Thomas tells TODAY.com that “it’s such a complex situation yet also… it’s tied so simply to misogynoir.” She is referring to the sort of sexism that Black women endure in which their race and gender are overlapping forms of oppression. “It’s such a complex situation yet also… it’s tied so simply to misogynoir,” Thomas says. “Black women and their relationship to the world around them is so very different,” she continues. “One, because of prejudice against black people. But in addition to that… there’s the misogyny that underlies it all. Thomas claims that despite the presence of such repressive mechanisms, her character still manages to put up a fight in the story. According to the actor, Lady Danbury is a woman who goes against social norms because she fights for her own place in society and chooses not to remarry once her husband, Lord Danbury, passes away. According to Thomas, this action on the part of her character not only challenges the established quo but also demonstrates that she has agency.

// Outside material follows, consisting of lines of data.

(** The two standard-deviation vectors enter [two_coef_z_test]
    symmetrically: exchanging them changes neither the p-values nor the
    error raised. *)
Theorem two_coef_z_test_sd_symmetric (theta_mle0 theta_mle1 theta_sd0 theta_sd1 : vec) :
  two_coef_z_test theta_mle0 theta_mle1 theta_sd1 theta_sd0 =
  two_coef_z_test theta_mle0 theta_mle1 theta_sd0 theta_sd1.
Proof.
  unfold two_coef_z_test.
  destruct (Nat.eqb_spec (length theta_mle0) (length theta_mle1)) as [E1|N1];
    cbn [negb]; [|reflexivity].
  rewrite (Nat.eqb_sym (length theta_sd1) (length theta_sd0)).
  destruct (Nat.eqb_spec (length theta_sd0) (length theta_sd1)) as [E2|N2];
    cbn [negb]; [|reflexivity].
  rewrite <- E2.
  destruct (Nat.eqb_spec (length theta_mle0) (length theta_sd0)) as [E3|N3];
    cbn [negb]; [|reflexivity].
  unfold add.
  rewrite (broadcast_same _ (square theta_sd1) (square theta_sd0)) by len.
  rewrite (broadcast_same _ (square theta_sd0) (square theta_sd1)) by len.
  now rewrite zip_with_add_comm.
Qed.

(** *** Welch's t-test from moments: outcomes, symmetry, NaN *)

(** Past its two checks, [t_test_moments] stands or falls with the
    broadcast of the means against the variances. *)
Lemma t_test_moments_checked (mu0 mu1 var0 var1 : vec) (n0 n1 : Z) :
  length mu0 = length mu1 -> length var0 = length var1 ->
  ((length mu0 = length var0 \/ length mu0 = 1 \/ length var0 = 1) /\
   exists pval,
     t_test_moments mu0 mu1 var0 var1 n0 n1 = Ok pval /\
     length pval = broadcast_length (length mu0) (length var0)) \/
  (length mu0 <> length var0 /\ length mu0 <> 1 /\ length var0 <> 1 /\
   t_test_moments mu0 mu1 var0 var1 n0 n1 =
   Raise (broadcast_error (length mu0) (length var0))).
Proof.
  scipy_free.
  intros H1 H2; unfold t_test_moments.
  rewrite (proj2 (Nat.eqb_eq _ _) H1), (proj2 (Nat.eqb_eq _ _) H2); cbn [negb].
  unfold add, subtract, divide.
  rewrite (broadcast_same PrimFloat.add (divide_int var0 n0) (divide_int var1 n1)) by len.
  rewrite (broadcast_same PrimFloat.sub mu0 mu1) by len.
  cbn [bind].
  assert (Lm : length (zip_with PrimFloat.sub mu0 mu1) = length mu0) by len.
  assert (Lv : length (Np.sqrt (zip_with PrimFloat.add (divide_int var0 n0)
                                   (divide_int var1 n1))) = length var0) by len.
  destruct (broadcast_cases PrimFloat.div (zip_with PrimFloat.sub mu0 mu1)
              (Np.sqrt (zip_with PrimFloat.add (divide_int var0 n0) (divide_int var1 n1))))
    as [(t & -> & Lt & Ct) | (-> & Hne & Ha & Hb)]; cbn [bind].
  - rewrite Lm, Lv in Lt, Ct.
    left; split; [exact Ct|].
    rewrite broadcast_same by len; cbn [bind].
    rewrite broadcast_same by len; cbn [bind].
    match goal with
    | |- context [broadcast t_cdf ?df t] =>
        destruct (broadcast_cases t_cdf df t) as [(c & -> & Lc & _) | (_ & Hne & Ha & Hb)]
    end; cbn [bind].
    + eexists; split; [reflexivity|]. blen.
    + exfalso; blen.
  - rewrite Lm, Lv in *. right; tauto.
Qed.

(** [t_test_moments] raises its own shape-mismatch error exactly when
    the two mean vectors, or the two variance vectors, differ in length.
    When both pairs agree it raises numpy's broadcasting error if the
    means and the variances differ in length and neither length is 1,
    and returns a vector of the broadcast length otherwise. *)
Theorem t_test_moments_outcomes (mu0 mu1 var0 var1 : vec) (n0 n1 : Z) :
  ((length mu0 <> length mu1 \/ length var0 <> length var1) /\
   t_test_moments mu0 mu1 var0 var1 n0 n1 =
   Raise (ValueError
     "stats.t_test_moments(): mu and mu1 have to contain the same number of entries")) \/
  (length mu0 = length mu1 /\ length var0 = length var1 /\
   length mu0 <> length var0 /\ length mu0 <> 1 /\ length var0 <> 1 /\
   t_test_moments mu0 mu1 var0 var1 n0 n1 =
   Raise (broadcast_error (length mu0) (length var0))) \/
  (length mu0 = length mu1 /\ length var0 = length var1 /\
   (length mu0 = length var0 \/ length mu0 = 1 \/ length var0 = 1) /\
   exists pval,
     t_test_moments mu0 mu1 var0 var1 n0 n1 = Ok pval /\
     length pval = broadcast_length (length mu0) (length var0)).
Proof.
  destruct (Nat.eq_dec (length mu0) (length mu1)) as [E1|N1].
  2:{ left; split; [now left|].
      unfold t_test_moments; now rewrite (proj2 (Nat.eqb_neq _ _) N1). }
  destruct (Nat.eq_dec (length var0) (length var1)) as [E2|N2].
  2:{ left; split; [now right|]. now apply t_test_moments_variance_check. }
  right.
  destruct (t_test_moments_checked mu0 mu1 var0 var1 n0 n1 E1 E2)
    as [(Hc & Hp) | (Hne & Ha & Hb & Hr)].
  - right; repeat split; assumption.
  - left; repeat split; assumption.
Qed.

(** The two (variance, count) pairs enter [t_test_moments]
    symmetrically: exchanging [(var0, n0)] with [(var1, n1)] changes
    neither the p-values nor the error raised. *)
Theorem t_test_moments_variance_symmetric (mu0 mu1 var0 var1 : vec) (n0 n1 : Z) :
  t_test_moments mu0 mu1 var1 var0 n1 n0 = t_test_moments mu0 mu1 var0 var1 n0 n1.
Proof.
  unfold t_test_moments.
  destruct (Nat.eqb_spec (length mu0) (length mu1)) as [E1|N1];
    cbn [negb]; [|reflexivity].
  rewrite (Nat.eqb_sym (length var1) (length var0)).
  destruct (Nat.eqb_spec (length var0) (length var1)) as [E2|N2];
    cbn [negb]; [|reflexivity].
  unfold add.
  rewrite (broadcast_same _ (divide_int var1 n1) (divide_int var0 n0)) by len.
  rewrite (broadcast_same _ (divide_int var0 n0) (divide_int var1 n1)) by len.
  rewrite (broadcast_same _ (divide_int (square (divide_int var1 n1)) (n1 - 1))
             (divide_int (square (divide_int var0 n0)) (n0 - 1))) by len.
  rewrite (broadcast_same _ (divide_int (square (divide_int var0 n0)) (n0 - 1))
             (divide_int (square (divide_int var1 n1)) (n1 - 1))) by len.
  rewrite (zip_with_add_comm (divide_int var1 n1)).
  now rewrite (zip_with_add_comm (divide_int (square (divide_int var1 n1)) (n1 - 1))).
Qed.

Lemma welch_pvalue_nan_variance (n0 n1 : Z) (mu0 mu1 var0 var1 : float) :
  var0 = nan \/ var1 = nan ->
  welch_pvalue n0 n1 mu0 mu1 var0 var1 = (1 - t_cdf nan nan)%float.
Proof.
  unfold welch_pvalue, welch_df, welch_t; cbv zeta.
  intros [-> | ->].
  - rewrite !float_div_nan_l, !float_add_nan_l.
    change (PrimFloat.sqrt nan) with nan; change (nan * nan)%float with nan.
    now rewrite ?float_div_nan_l, ?float_add_nan_l, ?float_add_nan_r, !float_div_nan_r.
  - rewrite !float_div_nan_l, !float_add_nan_r.
    change (PrimFloat.sqrt nan) with nan; change (nan * nan)%float with nan.
    now rewrite ?float_div_nan_l, ?float_add_nan_l, ?float_add_nan_r, !float_div_nan_r.
Qed.

(** A NaN variance does not raise: on vectors of one common length, a
    feature whose variance is NaN in either group gets the p-value
    [1 - CDF_t(nan)(nan)], whatever its means and the counts are. *)
Theorem t_test_moments_nan_variance (mu0 mu1 var0 var1 : vec) (n0 n1 : Z) (i : nat) :
  length mu0 = length mu1 -> length var0 = length var1 ->
  length mu0 = length var0 ->
  i < length mu0 ->
  nth i var0 0%float = nan \/ nth i var1 0%float = nan ->
  exists pval,
    t_test_moments mu0 mu1 var0 var1 n0 n1 = Ok pval /\
    nth i pval 0%float = (1 - t_cdf nan nan)%float.
Proof.
  intros H1 H2 H3 Hi Hnan.
  destruct (t_test_moments_aligned mu0 mu1 var0 var1 n0 n1 H1 H2 H3)
    as (pval & Hp & _ & Hn).
  exists pval; split; [exact Hp|].
  rewrite (Hn i Hi). now apply welch_pvalue_nan_variance.
Qed.

(** *** Welch's t-test from raw observations: outcomes, empty groups *)

(** [t_test_raw] returns exactly when both inputs are matrices with the
    same number of columns.  A one-dimensional input, on either side,
    ends in an index error; two matrices with different column counts
    end in the shape-mismatch error of the first guard. *)
Theorem t_test_raw_outcomes (x0 x1 : ndarray) :
  ((ndim x0 = 1 \/ ndim x1 = 1) /\
   t_test_raw x0 x1 = Raise (IndexError "tuple index out of range")) \/
  (ndim x0 = 2 /\ ndim x1 = 2 /\ feature_count x0 <> feature_count x1 /\
   t_test_raw x0 x1 =
   Raise (ValueError
     "stats.t_test_raw(): x0 and x1 have to contain the same number of genes")) \/
  (ndim x0 = 2 /\ ndim x1 = 2 /\ feature_count x0 = feature_count x1 /\
   exists pval, t_test_raw x0 x1 = Ok pval /\ length pval = feature_count x0).
Proof.
  destruct x0 as [d0|c0 rows0]; [left; split; [now left|reflexivity]|].
  destruct x1 as [d1|c1 rows1]; [left; split; [now right|reflexivity]|].
  right; rewrite t_test_raw_matrices; simpl feature_count.
  destruct (Nat.eqb_spec c0 c1) as [E|N].
  - right; repeat split; try assumption.
    destruct (t_test_moments_aligned (column_means c0 rows0) (column_means c1 rows1)
                (column_variances c0 rows0) (column_variances c1 rows1)
                (Z.of_nat (length rows0)) (Z.of_nat (length rows1)))
      as (pval & Hp & Hl & _); [unfold column_means, column_variances; len ..|].
    exists pval; split; [exact Hp|].
    rewrite Hl; unfold column_means; len.
  - left; repeat split; assumption.
Qed.

(** A group without observations does not raise: when either matrix
    has no rows, the means and variances of that group are NaN and
    every feature gets the p-value [1 - CDF_t(nan)(nan)]. *)
Theorem t_test_raw_no_observations (c : nat) (rows0 rows1 : list vec) :
  rows0 = [] \/ rows1 = [] ->
  t_test_raw (Arr2 c rows0) (Arr2 c rows1) = Ok (repeat (1 - t_cdf nan nan)%float c).
Proof.
  intros Hempty; rewrite t_test_raw_matrices, Nat.eqb_refl.
  destruct (t_test_moments_aligned (column_means c rows0) (column_means c rows1)
              (column_variances c rows0) (column_variances c rows1)
              (Z.of_nat (length rows0)) (Z.of_nat (length rows1)))
    as (pval & Hp & Hl & Hn); [unfold column_means, column_variances; len ..|].
  assert (Lc : length (column_means c rows0) = c) by (unfold column_means; len).
  rewrite Lc in Hl, Hn.
  rewrite Hp; f_equal.
  apply (nth_ext _ _ 0%float (1 - t_cdf nan nan)%float);
    [now rewrite repeat_length|].
  intros i Hi; rewrite Hl in Hi.
  rewrite nth_repeat, (Hn i Hi).
  apply welch_pvalue_nan_variance.
  unfold column_variances.
  rewrite !(nth_map_default _ _ _ 0%float 0) by (rewrite length_seq; exact Hi).
  destruct Hempty as [-> | ->]; [left|right]; reflexivity.
Qed.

“To be able to play this character, who essentially voluntarily wants to be alone, turns down men, turns down the ‘stability and security’ that a relationship would give during that time, and says, ‘I would rather be alone and take that risk,’ is something that is so liberating and hopefully encouraging to people,” she says. The actress, who was born in the United States but whose parents are from Nigeria and Ethiopia, expressed her hope that the acts of Lady Danbury will send a message to other women, particularly African-American women, “that they are able to do that, as well know that they can stand on their own.” Thomas tells TODAY.com that she felt empowered by emulating her persona just by repeating Rhimes’ writing. She claims that she recognized herself in the speaker in several of the lines and thought, “I have felt this before, and I just didn’t have the words.” According to Thomas, it’s “highly important” for these scenes to be portrayed on TV because they allow Black women to be themselves while discussing problems that are meaningful to them. To be able to cover so much ground in the Black woman’s experience. As Thomas puts it, “I believe for a lot of us the idea that we’re all gathered into a monolith, yet we’re all so distinct. “It’s beautiful to be able to see that,” she says.